Now, the Department of the Interior intends to inject some sanity into the nation’s premier wildlife conservation law. The agency proposed a revision to the Endangered Species Act, including a directive to look at economic costs when considering whether a species merits protection. Howls of protest followed, as if bald eagle barbecues and grizzly bear coats are next.
This is the kind of hyperbolic exaggeration that makes it hard to get anything done in Washington. A similar extreme position infuses the gun debate, where any suggestion of control is dismissed immediately as a first step toward a totalitarian government confiscating firearms.
It seems like quite a leap, but at least gun owners have the Constitution in their back pockets.
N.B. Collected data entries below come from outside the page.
(** The wait loop's fuel is enough: more fuel changes nothing. *)
Lemma wait_slot_more {E} n : ∀ ticket s k,
  (wait_fuel s ≤ n)%nat → wait_slot (E := E) (n + k) ticket s = wait_slot n ticket s.
Proof.
  induction n as [|n IH]; intros ticket s k Hn; [unfold wait_fuel in Hn; lia|].
  cbn [Nat.add wait_slot]. mstep. destruct (slot_free _ _); [done|]. unfold on_blk. mstep.
  set (s' := set_blk (set_blocked true) s).
  destruct (sems s) as [l|] eqn:Hs.
  2:{ assert (sems s' = None) as Hs' by done.
      by rewrite !(bind_pure _ _ _ _ _ (proj1 (semop_removed _ _ Hs'))). }
  destruct (l !! WRITER_WAIT_SEM) as [t|] eqn:Ht.
  2:{ unfold semop_wait. mstep. subst s'; simpl. rewrite Hs, Ht. by mstep. }
  assert (sem_is WRITER_WAIT_SEM t s') as Hsem by (unfold sem_is; simpl; by rewrite Hs).
  pose proof (semop_wait_run (E := E) _ _ _ Hsem) as Hrun. case_decide.
  - rewrite !(bind_pure _ _ _ _ _ Hrun). apply IH.
    unfold wait_fuel in *. rewrite Hs in Hn. simpl in Hn. rewrite Ht in Hn. simpl in Hn.
    pose proof (sem_is_set _ _ (t - 1) _ Hsem) as H'. unfold sem_is in H'. rewrite H'. simpl. lia.
  - unfold mbind, M_bind. by rewrite Hrun.
Qed.

(** ** Slots that are free *)

Lemma slowest_ge reg lo : ∀ t,
  lo ≤ t → (∀ i c, reg !! i = Some c → cl_active c = true → lo ≤ last_read c) →
  lo ≤ slowest_reader reg t.
Proof.
  unfold slowest_reader. induction reg as [|c reg IH]; intros t Ht Hall; [done|]. cbn [fold_left].
  apply IH; [|intros i x Hi; apply (Hall (S i) x Hi)].
  destruct (cl_active c) eqn:Ha; [|done]. pose proof (Hall 0%nat c eq_refl Ha). lia.
Qed.

Lemma slowest_le reg : ∀ t, slowest_reader reg t ≤ t.
Proof.
  unfold slowest_reader. induction reg as [|c reg IH]; intros t; [done|]. cbn [fold_left].
  etransitivity; [apply IH|]. destruct (cl_active c); lia.
Qed.

Lemma slot_free_close reg t :
  is_u 64 t → (∀ i c, reg !! i = Some c → cl_active c = true → t - 31 ≤ last_read c) →
  slot_free reg t = true.
Proof.
  intros Ht Hall. unfold slot_free. apply orb_true_iff. right. apply bool_decide_eq_true.
  pose proof (slowest_ge reg (t - 31) t ltac:(lia) Hall). pose proof (slowest_le reg t).
  unfold u64, BUFFER_SLOTS. rewrite Z.mod_small; lia.
Qed.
A statute, like the Endangered Species Act, is more easily amended.
With this in mind, Missouri’s lawmakers, farmers and property owners should watch closely these proposed changes, given how efforts to save the pallid sturgeon led to a changed river that’s now more prone to serious flooding.
A change in the Endangered Species Act might not affect river management, since economic costs would not be weighed retroactively. That’s good news for the bald eagle and the grizzly bear, but it still gives a ray of hope to those who have seen how much damage this bottom-feeding fish has caused along the Missouri River.
A common sense revision doesn’t have to be a wholesale destruction of a law intended to save animals. Sometimes, hyperbole is as bad as a lie.